(TASK TO COMPLETE):
Within the entries below, the lines from the one with "aidl_purpose := aidl_enum_purpose;" through the one with "aidl_key_format := aidl_enum_key_format;" are to be set down exactly, both ends kept.

(Data excerpts)
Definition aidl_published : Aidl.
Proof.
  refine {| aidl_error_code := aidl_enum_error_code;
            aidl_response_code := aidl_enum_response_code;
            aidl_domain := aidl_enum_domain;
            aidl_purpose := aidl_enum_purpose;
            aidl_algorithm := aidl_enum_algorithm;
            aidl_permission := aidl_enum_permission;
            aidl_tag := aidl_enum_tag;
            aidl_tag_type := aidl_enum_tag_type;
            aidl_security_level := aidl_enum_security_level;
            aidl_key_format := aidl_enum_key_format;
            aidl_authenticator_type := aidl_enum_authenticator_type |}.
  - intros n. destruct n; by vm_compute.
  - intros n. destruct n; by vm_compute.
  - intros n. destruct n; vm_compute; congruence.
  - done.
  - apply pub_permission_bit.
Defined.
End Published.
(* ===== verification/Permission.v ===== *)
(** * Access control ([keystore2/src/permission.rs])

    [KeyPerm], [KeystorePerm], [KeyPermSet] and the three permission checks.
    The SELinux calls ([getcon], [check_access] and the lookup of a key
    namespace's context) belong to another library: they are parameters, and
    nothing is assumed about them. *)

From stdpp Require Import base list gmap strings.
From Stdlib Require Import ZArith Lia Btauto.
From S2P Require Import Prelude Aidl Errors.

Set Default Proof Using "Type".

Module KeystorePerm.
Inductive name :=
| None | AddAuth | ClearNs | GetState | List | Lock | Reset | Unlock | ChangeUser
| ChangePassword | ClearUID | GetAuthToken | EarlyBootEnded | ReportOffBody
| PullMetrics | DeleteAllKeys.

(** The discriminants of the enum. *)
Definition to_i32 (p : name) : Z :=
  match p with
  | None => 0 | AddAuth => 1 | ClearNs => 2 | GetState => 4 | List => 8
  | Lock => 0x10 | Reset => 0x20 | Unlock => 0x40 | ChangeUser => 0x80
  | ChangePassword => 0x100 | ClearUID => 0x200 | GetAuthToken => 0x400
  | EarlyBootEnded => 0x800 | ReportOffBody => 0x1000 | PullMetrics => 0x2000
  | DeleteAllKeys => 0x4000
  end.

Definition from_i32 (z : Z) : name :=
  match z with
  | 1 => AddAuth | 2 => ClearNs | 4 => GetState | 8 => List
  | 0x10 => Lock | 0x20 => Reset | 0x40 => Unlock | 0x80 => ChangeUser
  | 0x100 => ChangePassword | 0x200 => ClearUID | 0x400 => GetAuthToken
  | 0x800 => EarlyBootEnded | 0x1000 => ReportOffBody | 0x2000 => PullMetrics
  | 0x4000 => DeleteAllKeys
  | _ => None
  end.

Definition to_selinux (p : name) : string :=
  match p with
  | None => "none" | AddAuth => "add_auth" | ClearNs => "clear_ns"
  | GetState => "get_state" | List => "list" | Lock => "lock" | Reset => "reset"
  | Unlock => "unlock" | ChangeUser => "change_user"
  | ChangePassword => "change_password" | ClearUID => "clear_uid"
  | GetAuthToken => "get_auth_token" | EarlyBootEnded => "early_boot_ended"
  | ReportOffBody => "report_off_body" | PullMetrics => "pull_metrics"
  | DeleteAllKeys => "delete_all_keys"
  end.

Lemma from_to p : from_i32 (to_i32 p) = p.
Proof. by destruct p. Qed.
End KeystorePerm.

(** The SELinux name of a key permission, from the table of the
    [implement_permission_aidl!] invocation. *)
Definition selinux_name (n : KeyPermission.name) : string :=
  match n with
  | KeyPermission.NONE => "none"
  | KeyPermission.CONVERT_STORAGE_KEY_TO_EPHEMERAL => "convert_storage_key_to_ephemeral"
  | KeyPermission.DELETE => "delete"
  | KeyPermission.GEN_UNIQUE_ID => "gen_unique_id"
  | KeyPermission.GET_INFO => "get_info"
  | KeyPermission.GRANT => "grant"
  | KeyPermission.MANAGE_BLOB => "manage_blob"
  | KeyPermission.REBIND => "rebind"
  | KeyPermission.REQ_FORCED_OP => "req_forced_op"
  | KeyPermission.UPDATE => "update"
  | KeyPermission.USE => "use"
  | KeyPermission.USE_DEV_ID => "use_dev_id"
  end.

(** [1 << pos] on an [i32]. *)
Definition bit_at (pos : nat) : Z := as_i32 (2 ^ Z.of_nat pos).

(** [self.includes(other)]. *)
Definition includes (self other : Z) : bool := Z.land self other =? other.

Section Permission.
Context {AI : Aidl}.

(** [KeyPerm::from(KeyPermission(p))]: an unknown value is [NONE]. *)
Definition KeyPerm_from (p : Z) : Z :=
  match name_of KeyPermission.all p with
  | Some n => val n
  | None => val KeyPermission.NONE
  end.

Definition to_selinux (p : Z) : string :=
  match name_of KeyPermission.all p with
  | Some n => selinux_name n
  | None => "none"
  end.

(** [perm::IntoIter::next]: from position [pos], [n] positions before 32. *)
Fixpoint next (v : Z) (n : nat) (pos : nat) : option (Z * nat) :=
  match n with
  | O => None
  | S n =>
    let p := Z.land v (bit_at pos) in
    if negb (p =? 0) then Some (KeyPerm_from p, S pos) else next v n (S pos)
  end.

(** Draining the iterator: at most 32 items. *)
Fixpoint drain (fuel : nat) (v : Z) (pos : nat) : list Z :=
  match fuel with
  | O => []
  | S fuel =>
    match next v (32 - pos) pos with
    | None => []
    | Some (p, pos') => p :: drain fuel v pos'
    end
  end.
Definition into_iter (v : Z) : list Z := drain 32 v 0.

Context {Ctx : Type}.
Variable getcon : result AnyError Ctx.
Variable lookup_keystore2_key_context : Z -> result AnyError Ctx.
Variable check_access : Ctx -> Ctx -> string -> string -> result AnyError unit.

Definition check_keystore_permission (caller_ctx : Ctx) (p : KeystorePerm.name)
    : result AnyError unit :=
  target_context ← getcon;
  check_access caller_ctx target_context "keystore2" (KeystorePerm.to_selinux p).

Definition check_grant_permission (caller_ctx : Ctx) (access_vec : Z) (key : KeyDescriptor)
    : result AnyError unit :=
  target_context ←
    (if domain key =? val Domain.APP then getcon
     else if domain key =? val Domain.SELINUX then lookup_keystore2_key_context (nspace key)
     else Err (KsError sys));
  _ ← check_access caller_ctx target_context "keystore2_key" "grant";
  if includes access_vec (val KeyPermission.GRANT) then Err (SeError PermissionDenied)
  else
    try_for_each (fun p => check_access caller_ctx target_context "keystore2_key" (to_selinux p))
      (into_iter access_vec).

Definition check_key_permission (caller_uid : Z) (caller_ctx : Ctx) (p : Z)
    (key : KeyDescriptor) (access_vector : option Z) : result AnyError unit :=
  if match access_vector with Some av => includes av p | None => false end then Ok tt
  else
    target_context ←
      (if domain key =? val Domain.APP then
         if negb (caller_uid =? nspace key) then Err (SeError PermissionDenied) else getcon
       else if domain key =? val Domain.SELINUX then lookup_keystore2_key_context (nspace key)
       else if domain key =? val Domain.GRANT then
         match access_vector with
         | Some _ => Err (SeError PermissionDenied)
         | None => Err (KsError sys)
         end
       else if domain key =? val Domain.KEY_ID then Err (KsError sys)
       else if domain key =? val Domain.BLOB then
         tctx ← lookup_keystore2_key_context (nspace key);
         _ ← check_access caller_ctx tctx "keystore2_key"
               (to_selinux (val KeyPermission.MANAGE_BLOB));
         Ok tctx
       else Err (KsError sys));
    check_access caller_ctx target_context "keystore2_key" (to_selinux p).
==
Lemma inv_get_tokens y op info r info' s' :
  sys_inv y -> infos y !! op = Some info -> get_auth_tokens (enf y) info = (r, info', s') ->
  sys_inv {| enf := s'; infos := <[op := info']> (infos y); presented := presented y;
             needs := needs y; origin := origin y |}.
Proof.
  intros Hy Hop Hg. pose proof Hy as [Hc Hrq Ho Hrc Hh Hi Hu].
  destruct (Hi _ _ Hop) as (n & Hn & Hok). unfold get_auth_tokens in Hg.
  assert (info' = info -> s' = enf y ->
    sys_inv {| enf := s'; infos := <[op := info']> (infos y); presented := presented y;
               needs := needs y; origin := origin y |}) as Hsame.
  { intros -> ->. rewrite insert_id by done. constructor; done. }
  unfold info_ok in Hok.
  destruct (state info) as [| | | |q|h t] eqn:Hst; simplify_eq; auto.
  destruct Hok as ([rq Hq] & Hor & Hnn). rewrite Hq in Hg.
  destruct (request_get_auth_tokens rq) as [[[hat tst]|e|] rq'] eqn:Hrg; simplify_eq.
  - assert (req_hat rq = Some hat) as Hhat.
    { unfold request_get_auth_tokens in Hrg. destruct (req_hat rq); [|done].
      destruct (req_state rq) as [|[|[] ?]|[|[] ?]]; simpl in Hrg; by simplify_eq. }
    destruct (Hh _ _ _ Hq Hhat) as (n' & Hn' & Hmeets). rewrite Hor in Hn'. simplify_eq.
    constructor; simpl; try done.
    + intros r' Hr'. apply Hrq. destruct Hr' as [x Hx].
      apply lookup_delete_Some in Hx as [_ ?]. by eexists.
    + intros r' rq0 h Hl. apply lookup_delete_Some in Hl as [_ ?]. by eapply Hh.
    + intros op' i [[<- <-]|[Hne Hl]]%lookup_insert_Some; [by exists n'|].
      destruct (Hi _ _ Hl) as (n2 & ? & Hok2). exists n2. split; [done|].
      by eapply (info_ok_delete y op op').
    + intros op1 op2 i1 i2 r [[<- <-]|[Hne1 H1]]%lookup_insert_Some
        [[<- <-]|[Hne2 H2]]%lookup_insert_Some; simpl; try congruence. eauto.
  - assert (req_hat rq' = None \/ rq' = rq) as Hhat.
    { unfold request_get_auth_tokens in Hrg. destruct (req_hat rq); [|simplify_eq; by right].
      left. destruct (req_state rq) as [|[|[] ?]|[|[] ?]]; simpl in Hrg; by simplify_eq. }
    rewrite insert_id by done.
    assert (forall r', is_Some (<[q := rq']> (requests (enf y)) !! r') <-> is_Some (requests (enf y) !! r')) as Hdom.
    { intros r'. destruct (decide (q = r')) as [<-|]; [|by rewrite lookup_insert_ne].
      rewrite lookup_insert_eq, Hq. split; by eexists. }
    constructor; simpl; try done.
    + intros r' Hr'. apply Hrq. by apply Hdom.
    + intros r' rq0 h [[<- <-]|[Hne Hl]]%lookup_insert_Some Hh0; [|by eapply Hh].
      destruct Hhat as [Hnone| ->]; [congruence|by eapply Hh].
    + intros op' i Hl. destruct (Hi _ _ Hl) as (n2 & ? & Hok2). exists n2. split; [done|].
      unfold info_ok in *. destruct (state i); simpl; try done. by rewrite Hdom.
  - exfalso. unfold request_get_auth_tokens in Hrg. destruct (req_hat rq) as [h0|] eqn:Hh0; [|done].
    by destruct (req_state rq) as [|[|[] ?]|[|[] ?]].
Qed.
...
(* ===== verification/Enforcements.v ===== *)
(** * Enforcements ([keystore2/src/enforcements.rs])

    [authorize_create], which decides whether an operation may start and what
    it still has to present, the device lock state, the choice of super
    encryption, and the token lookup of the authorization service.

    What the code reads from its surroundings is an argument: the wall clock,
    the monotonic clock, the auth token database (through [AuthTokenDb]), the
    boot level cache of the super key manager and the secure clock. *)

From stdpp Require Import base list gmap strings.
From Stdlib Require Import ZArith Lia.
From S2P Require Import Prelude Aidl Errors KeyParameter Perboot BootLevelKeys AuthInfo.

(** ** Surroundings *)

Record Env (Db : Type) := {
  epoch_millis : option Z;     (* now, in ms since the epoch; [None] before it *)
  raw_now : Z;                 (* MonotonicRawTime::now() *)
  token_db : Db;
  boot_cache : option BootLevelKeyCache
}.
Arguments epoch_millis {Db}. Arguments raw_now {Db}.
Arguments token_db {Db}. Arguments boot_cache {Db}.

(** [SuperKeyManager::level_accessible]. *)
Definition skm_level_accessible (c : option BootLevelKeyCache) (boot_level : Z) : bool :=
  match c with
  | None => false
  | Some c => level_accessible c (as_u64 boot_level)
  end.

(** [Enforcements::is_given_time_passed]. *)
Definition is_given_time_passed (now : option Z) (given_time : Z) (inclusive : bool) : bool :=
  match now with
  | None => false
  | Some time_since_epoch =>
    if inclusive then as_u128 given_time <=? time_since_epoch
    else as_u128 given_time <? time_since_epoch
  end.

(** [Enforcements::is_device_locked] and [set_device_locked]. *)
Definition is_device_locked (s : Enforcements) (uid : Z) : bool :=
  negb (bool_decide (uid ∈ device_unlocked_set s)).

(RESULT BELOW):
            aidl_purpose := aidl_enum_purpose;
            aidl_algorithm := aidl_enum_algorithm;
            aidl_permission := aidl_enum_permission;
            aidl_tag := aidl_enum_tag;
            aidl_tag_type := aidl_enum_tag_type;
            aidl_security_level := aidl_enum_security_level;
            aidl_key_format := aidl_enum_key_format;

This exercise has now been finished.